*** DATA PROVIDED Section Begins ***

(** The loop of the decoder, with [Some (value, p)] on success. *)
Fixpoint decode_loop (fuel : nat) (buf : list Z) (p value shift : Z) : option (option (Z * Z)) :=
  match fuel with
  | O => None
  | S fuel =>
      if Z.of_nat (length buf) <=? p then Some None
      else
        let byte := nth (Z.to_nat p) buf 0 in
        let p := p + 1 in
        if (shift =? 63) && (1 <? Z.land byte 0x7f) then Some None
        else if 63 <? shift then Some None
        else
          let value := Z.lor value (u64 (Z.shiftl (Z.land byte 0x7f) shift)) in
          if Z.land byte 0x80 =? 0 then Some (Some (value, p))
          else decode_loop fuel buf p value (shift + 7)
  end.

(** [pos] is the position pointer; the result is the flag, the new position and
    the decoded value. *)
Definition xylem_varint_decode (buf : option (list Z)) (pos : option Z) : option (bool * option Z * option Z) :=
  match buf, pos with
  | Some b, Some p0 =>
      if Z.of_nat (length b) <=? p0 then Some (false, pos, None)
      else
        match decode_loop 11 b p0 0 0 with
        | None => None
        | Some None => Some (false, pos, None)
        | Some (Some (value, p)) => Some (true, Some p, Some value)
        end
  | _, _ => Some (false, pos, None)
  end.

Fixpoint compute_loop (fuel : nat) (value size : Z) : option Z :=
  if 0x7f <? value then
    match fuel with O => None | S fuel => compute_loop fuel (Z.shiftr value 7) (size + 1) end
  else Some size.
Definition xylem_varint_compute (value : Z) : option Z := compute_loop 10 value 1.

(** ** Specification: little-endian groups of seven bits *)

Fixpoint groups (fuel : nat) (v : Z) : list Z :=
  match fuel with
  | O => [v]
  | S fuel => if v <? 128 then [v] else v mod 128 + 128 :: groups fuel (v / 128)
  end.
(** Ten groups hold 70 bits. *)
Definition varint (v : Z) : list Z := groups 9 v.

Lemma groups_nil k v : groups k v <> [].
Proof. destruct k; simpl; [done|]. by destruct (v <? 128). Qed.

(** One turn of the encoder's loop. *)
Lemma encode_turn k v pre o post :
  128 <= v ->
  encode_loop (S k) v (pre ++ o :: post) (Z.of_nat (length pre))
  = encode_loop k (v / 128) ((pre ++ [v mod 128 + 128]) ++ post) (Z.of_nat (length (pre ++ [v mod 128 + 128]))).
Proof.
  intros Hv. cbn [encode_loop]. rewrite (proj2 (Z.ltb_lt _ _)) by lia.
  rewrite (proj2 (Z.leb_gt _ _)) by (rewrite !length_app; simpl; lia).
  rewrite Nat2Z.id, insert_app_r_alt, Nat.sub_diag by lia. simpl (<[0%nat:=_]> _).
  pose proof (lor_shiftl_add 1 7 (v mod 128)) as E. change (Z.shiftl 1 7) with 128 in E.
  rewrite land_0x7f, Z.lor_comm, E, uwrap_small, shiftr_div by (unfold ubound; zdm).
  replace (1 * 2 ^ 7 + v mod 128) with (v mod 128 + 128) by lia.
  rewrite <-app_assoc, length_app. f_equal. simpl. lia.
Qed.

(** The encoder, loop and last byte, overwrites exactly the bytes of the groups. *)
Lemma encode_loop_ok k : forall v pre old post,
  0 <= v < 128 ^ (Z.of_nat k + 1) -> length old = length (groups k v) ->
  exists front w last, encode_loop (S k) v (pre ++ old ++ post) (Z.of_nat (length pre))
      = Some (Some (Z.of_nat (length pre + length front), w), pre ++ front ++ last :: post)
    /\ 0 <= w < 128 /\ groups k v = front ++ [w].
Proof.
  induction k as [|k IH]; intros v pre old post Hv Hlen.
  - simpl in *. destruct old as [|o [|]]; try done. exists [], v, o.
    rewrite (proj2 (Z.ltb_ge _ _)) by lia. rewrite Nat.add_0_r. split_and!; done || lia.
  - cbn [groups] in *. destruct (Z.ltb_spec v 128).
    { destruct old as [|o [|]]; try done. exists [], v, o. simpl. rewrite (proj2 (Z.ltb_ge _ _)) by lia.
      rewrite Nat.add_0_r. split_and!; done || lia. }
    destruct old as [|o old]; [done|]. injection Hlen as Hlen.
    destruct (IH (v / 128) (pre ++ [v mod 128 + 128]) old post) as (front & w & lst & E & Hw & Eg); [|done|].
    { rewrite Nat2Z.inj_succ in Hv. replace (Z.succ (Z.of_nat k) + 1) with (Z.succ (Z.of_nat k + 1)) in Hv by lia.
      rewrite Z.pow_succ_r in Hv by lia. zdm. }
    exists (v mod 128 + 128 :: front), w, lst. split_and!; [|lia..|by rewrite Eg].
    change ((o :: old) ++ post) with (o :: old ++ post). rewrite encode_turn by done.
    etrans; [exact E|]. rewrite length_app, <-app_assoc. simpl. do 4 f_equal. lia.
Qed.

(** The number of groups is what [xylem_varint_compute] counts. *)
Lemma compute_loop_ok k : forall v size,
  0 <= v < 128 ^ (Z.of_nat k + 1) ->
  compute_loop (S k) v size = Some (size + Z.of_nat (length (groups k v)) - 1).
Proof.
  induction k as [|k IH]; intros v size Hv; cbn [compute_loop groups].
  - rewrite (proj2 (Z.ltb_ge _ _)) by (simpl in *; lia). simpl. f_equal. lia.
  - destruct (Z.ltb_spec v 128).
    + rewrite (proj2 (Z.ltb_ge _ _)) by lia. simpl. f_equal. lia.
    + rewrite (proj2 (Z.ltb_lt _ _)), shiftr_div by lia. change (2 ^ 7) with 128.
      assert (0 <= v / 128 < 128 ^ (Z.of_nat k + 1)) as Hv'.
      { rewrite Nat2Z.inj_succ in Hv. replace (Z.succ (Z.of_nat k) + 1) with (Z.succ (Z.of_nat k + 1)) in Hv by lia.
        rewrite Z.pow_succ_r in Hv by lia. zdm. }
      etrans; [apply (IH (v / 128) (size + 1) Hv')|]. cbn [length]. f_equal. lia.
Qed.

Lemma land_0x80 b : byte b -> (Z.land b 0x80 =? 0) = (b <? 128).
Proof.
  intros Hb. apply eqb_prop.
  apply (forallbZ_spec 256 (fun b => Bool.eqb (Z.land b 0x80 =? 0) (b <? 128))); [by vm_compute|exact Hb].
Qed.

(** One turn of the decoder's loop. *)
Lemma decode_turn fuel pre b post value shift :
  byte b -> 0 <= value < 2 ^ shift -> 0 <= shift <= 63 -> b mod 128 * 2 ^ shift < 2 ^ 64 ->
  decode_loop (S fuel) (pre ++ b :: post) (Z.of_nat (length pre)) value shift
  = let value := value + b mod 128 * 2 ^ shift in
    if b <? 128 then Some (Some (value, Z.of_nat (length pre + 1)))
    else decode_loop fuel (pre ++ b :: post) (Z.of_nat (length pre + 1)) value (shift + 7).
Proof.
  intros Hb Hval Hs Hfit. cbn [decode_loop].
  rewrite (proj2 (Z.leb_gt _ _)) by (rewrite !length_app; simpl; lia).
  rewrite Nat2Z.id, nth_middle, land_0x7f, land_0x80 by done.
  replace ((shift =? 63) && (1 <? b mod 128)) with false.
  2: { symmetry. apply andb_false_iff. destruct (Z.eqb_spec shift 63) as [->|]; [right|by left].
       apply Z.ltb_ge. lia. }
  rewrite (proj2 (Z.ltb_ge 63 shift)) by lia. rewrite uwrap_small, Z.lor_comm, lor_shiftl_add.
  2,3: lia.
  2: { unfold ubound. rewrite Z.shiftl_mul_pow2 by lia. split; [|done].
       apply Z.mul_nonneg_nonneg; [zdm|]. apply Z.pow_nonneg. lia. }
  replace (Z.of_nat (length pre) + 1) with (Z.of_nat (length pre + 1)) by lia.
  rewrite (Z.add_comm (_ * _)). done.
Qed.

(** The decoder reads groups wherever they are in the buffer. *)
Lemma decode_loop_ok k : forall v value shift pre post,
  0 <= v < 128 ^ (Z.of_nat k + 1) -> 0 <= value < 2 ^ shift -> 0 <= shift <= 63 ->
  v * 2 ^ shift < 2 ^ 64 ->
  decode_loop (S (S k)) (pre ++ groups k v ++ post) (Z.of_nat (length pre)) value shift
  = Some (Some (value + v * 2 ^ shift, Z.of_nat (length pre + length (groups k v)))).
Proof.
  assert (forall fuel v value shift pre post, 0 <= v < 128 -> 0 <= value < 2 ^ shift -> 0 <= shift <= 63 ->
    v * 2 ^ shift < 2 ^ 64 ->
    decode_loop (S fuel) (pre ++ [v] ++ post) (Z.of_nat (length pre)) value shift
    = Some (Some (value + v * 2 ^ shift, Z.of_nat (length pre + length [v])))) as Hlast.
  { intros fuel v value shift pre post Hv Hval Hs Hb. simpl app.
    rewrite decode_turn; rewrite ?(Z.mod_small v 128) by lia; [|unfold byte; lia|done|done|done].
    cbv zeta. by rewrite (proj2 (Z.ltb_lt _ _)) by lia. }
  induction k as [|k IH]; intros v value shift pre post Hv Hval Hs Hb; [by apply Hlast|].
  cbn [groups]. destruct (Z.ltb_spec v 128); [apply Hlast; done || lia|].
  assert (2 ^ shift > 0) as Hpow by (pose proof (Z.pow_pos_nonneg 2 shift); lia).
  assert (2 ^ (shift + 7) = 128 * 2 ^ shift) as Hpow7 by (rewrite Z.pow_add_r by lia; lia).
  assert (v = v mod 128 + 128 * (v / 128)) as Hdm by zdm.
  assert (0 <= v mod 128 < 128 /\ 1 <= v / 128) as [Hm Hq] by zdm.
  assert ((v mod 128 + 128) mod 128 = v mod 128) as Hmm by zdm.
  simpl app. rewrite decode_turn; rewrite ?Hmm; [|unfold byte; lia|lia|lia|nia].
  cbv zeta. rewrite (proj2 (Z.ltb_ge _ _)) by lia.
  pose proof (IH (v / 128) (value + v mod 128 * 2 ^ shift) (shift + 7) (pre ++ [v mod 128 + 128]) post) as E.
  rewrite <-app_assoc, length_app in E. simpl app in E. change (length [v mod 128 + 128]) with 1%nat in E. rewrite E.
  - do 3 f_equal; [rewrite Hpow7; nia|]. simpl. lia.
  - rewrite Nat2Z.inj_succ in Hv. replace (Z.succ (Z.of_nat k) + 1) with (Z.succ (Z.of_nat k + 1)) in Hv by lia.
    rewrite Z.pow_succ_r in Hv by lia. lia.
  - rewrite Hpow7. nia.
  - split; [lia|]. destruct (Z.le_gt_cases (shift + 7) 63); [done|].
    assert (2 ^ 64 <= 2 ^ (shift + 7)) by (apply Z.pow_le_mono_r; lia). nia.
  - rewrite Hpow7. nia.
Qed.

(** C24 Encoding a 64-bit value where [xylem_varint_compute] bytes are free
    writes exactly those bytes, advances the position past them, and decoding from
    the old position returns the value and the new position. *)
Theorem varint_roundtrip v pre old post :
  0 <= v < 2 ^ 64 -> xylem_varint_compute v = Some (Z.of_nat (length old)) ->
  exists new, length new = length old
    /\ xylem_varint_encode v (Some (pre ++ old ++ post)) (Some (Z.of_nat (length pre)))
       = Some (true, Some (pre ++ new ++ post), Some (Z.of_nat (length (pre ++ new))))
    /\ xylem_varint_decode (Some (pre ++ new ++ post)) (Some (Z.of_nat (length pre)))
       = Some (true, Some (Z.of_nat (length (pre ++ new))), Some v).
Proof.
  intros Hv Hc. assert (0 <= v < 128 ^ (Z.of_nat 9 + 1)) as Hv9 by (change (128 ^ (Z.of_nat 9 + 1)) with (2 ^ 70); lia).
  unfold xylem_varint_compute in Hc. rewrite (compute_loop_ok 9 v 1 Hv9) in Hc.
  assert (length old = length (varint v)) as Hlen by (unfold varint; apply (inj Some) in Hc; lia).
  assert (length (varint v) <> 0%nat) as Hne by (pose proof (groups_nil 9 v); unfold varint; by destruct (groups 9 v)).
  exists (varint v). split; [done|]. split.
  - unfold xylem_varint_encode. rewrite (proj2 (Z.eqb_neq _ _)) by (rewrite !length_app; lia).
    simpl default. rewrite (proj2 (Z.ltb_ge _ _)) by (rewrite !length_app; lia).
    destruct (encode_loop_ok 9 v pre old post Hv9 Hlen) as (front & w & last & E & Hw & Eg). rewrite E.
    fold (varint v) in Eg. rewrite Eg, !length_app in *. simpl in Hlen.
    rewrite (proj2 (Z.leb_gt _ _)) by (simpl; lia).
    rewrite Nat2Z.id, app_assoc, <-length_app, insert_app_r_alt, Nat.sub_diag by lia. simpl (<[0%nat:=_]> _).
    rewrite uwrap_small, <-!app_assoc by (unfold ubound; lia). do 3 f_equal. simpl. rewrite length_app. lia.
  - unfold xylem_varint_decode. rewrite (proj2 (Z.leb_gt _ _)) by (rewrite !length_app; lia).
    unfold varint. rewrite (decode_loop_ok 9 v 0 0 pre (post)) by (done || lia). rewrite length_app.
    do 3 f_equal. lia.
Qed.

Lemma decode_loop_safe fuel : forall buf p value j v p',
  0 <= p -> 0 <= j <= 10 -> 0 <= value < 2 ^ Z.min (7 * j) 64 ->
  decode_loop fuel buf p value (7 * j) = Some (Some (v, p')) ->
  0 <= v < 2 ^ 64 /\ p < p' <= p + (10 - j) /\ p' <= Z.of_nat (length buf).
Proof.
  induction fuel as [|fuel IH]; intros buf p value j v p' Hp Hj Hval; cbn [decode_loop]; [done|].
  destruct (Z.leb_spec (Z.of_nat (length buf)) p); [done|].
  set (b := nth (Z.to_nat p) buf 0). rewrite land_0x7f.
  destruct (_ && _) eqn:E63; [done|]. destruct (Z.ltb_spec 63 (7 * j)); [done|].
  rewrite Z.min_l in Hval by lia. assert (0 <= b mod 128 < 128) as Hm by zdm.
  assert (2 ^ (7 * j) > 0) as Hpow by (pose proof (Z.pow_pos_nonneg 2 (7 * j)); lia).
  assert (2 ^ (7 * (j + 1)) = 128 * 2 ^ (7 * j)) as Hpow7
    by (replace (7 * (j + 1)) with (7 * j + 7) by lia; rewrite Z.pow_add_r by lia; lia).
  assert (value + b mod 128 * 2 ^ (7 * j) < 2 ^ Z.min (7 * (j + 1)) 64) as Hnew.
  { destruct (decide (j = 9)) as [->|].
    - change (Z.min (7 * (9 + 1)) 64) with 64. change (7 * 9 =? 63) with true in E63. cbn [andb] in E63.
      apply Z.ltb_ge in E63. change (7 * 9) with 63 in *. nia.
    - rewrite Z.min_l by lia. rewrite Hpow7. nia. }
  assert (2 ^ Z.min (7 * (j + 1)) 64 <= 2 ^ 64) as Hle by (apply Z.pow_le_mono_r; lia).
  rewrite uwrap_small, Z.lor_comm, lor_shiftl_add by (unfold ubound; rewrite ?Z.shiftl_mul_pow2 by lia; nia).
  destruct (Z.land b 128 =? 0).
  - intros [= <- <-]. nia.
  - replace (7 * j + 7) with (7 * (j + 1)) by lia. intros E.
    apply IH in E; [lia|lia|lia|nia].
Qed.

(** C35 Whatever the bytes, the decoder terminates, reads only inside the buffer,
    consumes between one and ten bytes when it succeeds, and then delivers a value
    of 64 bits; when it fails it leaves the position alone. *)
Theorem varint_decode_safe buf pos :
  exists ok pos' v, xylem_varint_decode buf pos = Some (ok, pos', v)
    /\ match ok with
       | true => exists b p p' x, buf = Some b /\ pos = Some p /\ pos' = Some p' /\ v = Some x
           /\ (0 <= p -> 0 <= x < 2 ^ 64 /\ p < p' <= p + 10 /\ p' <= Z.of_nat (length b))
       | false => pos' = pos /\ v = None
       end.
Proof.
  unfold xylem_varint_decode. destruct buf as [b|]; [|by exists false, pos, None].
  destruct pos as [p|]; [|by exists false, None, None].
  destruct (_ <=? p); [by exists false, (Some p), None|].
  assert (forall fuel p value j, 0 <= j <= 10 -> 10 - j < Z.of_nat fuel ->
    is_Some (decode_loop fuel b p value (7 * j))) as Hterm.
  { induction fuel as [|fuel IH]; intros q value j Hj Hf; [lia|]. cbn [decode_loop].
    destruct (_ <=? q); [done|]. destruct (_ && _); [done|]. destruct (Z.ltb_spec 63 (7 * j)); [done|].
    destruct (_ =? 0); [done|]. replace (7 * j + 7) with (7 * (j + 1)) by lia. apply IH; lia. }
  destruct (Hterm 11%nat p 0 0) as [o E]; [lia|lia|]. change (7 * 0) with 0 in E. rewrite E.
  destruct o as [[v p']|]; [|by exists false, (Some p), None].
  exists true, (Some p'), (Some v). split; [done|]. exists b, p, p', v. split_and!; try done.
  intros Hp. apply (decode_loop_safe 11 b p 0 0 v p'); [done|lia|done|exact E].
Qed.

*** DATA PROVIDED Section Ends ***

WHAT YOU HAVE TO DO: Restate word for word the entries above, starting at the line with "rewrite <-app_assoc, length_app in" and ending at the line with "0 <= v < 2 ^ 64 ->", inclusive, and no others.

TASK RESPONSE:
  rewrite <-app_assoc, length_app in E. simpl app in E. change (length [v mod 128 + 128]) with 1%nat in E. rewrite E.
  - do 3 f_equal; [rewrite Hpow7; nia|]. simpl. lia.
  - rewrite Nat2Z.inj_succ in Hv. replace (Z.succ (Z.of_nat k) + 1) with (Z.succ (Z.of_nat k + 1)) in Hv by lia.
    rewrite Z.pow_succ_r in Hv by lia. lia.
  - rewrite Hpow7. nia.
  - split; [lia|]. destruct (Z.le_gt_cases (shift + 7) 63); [done|].
    assert (2 ^ 64 <= 2 ^ (shift + 7)) by (apply Z.pow_le_mono_r; lia). nia.
  - rewrite Hpow7. nia.
Qed.

(** C24 Encoding a 64-bit value where [xylem_varint_compute] bytes are free
    writes exactly those bytes, advances the position past them, and decoding from
    the old position returns the value and the new position. *)
Theorem varint_roundtrip v pre old post :
  0 <= v < 2 ^ 64 -> xylem_varint_compute v = Some (Z.of_nat (length old)) ->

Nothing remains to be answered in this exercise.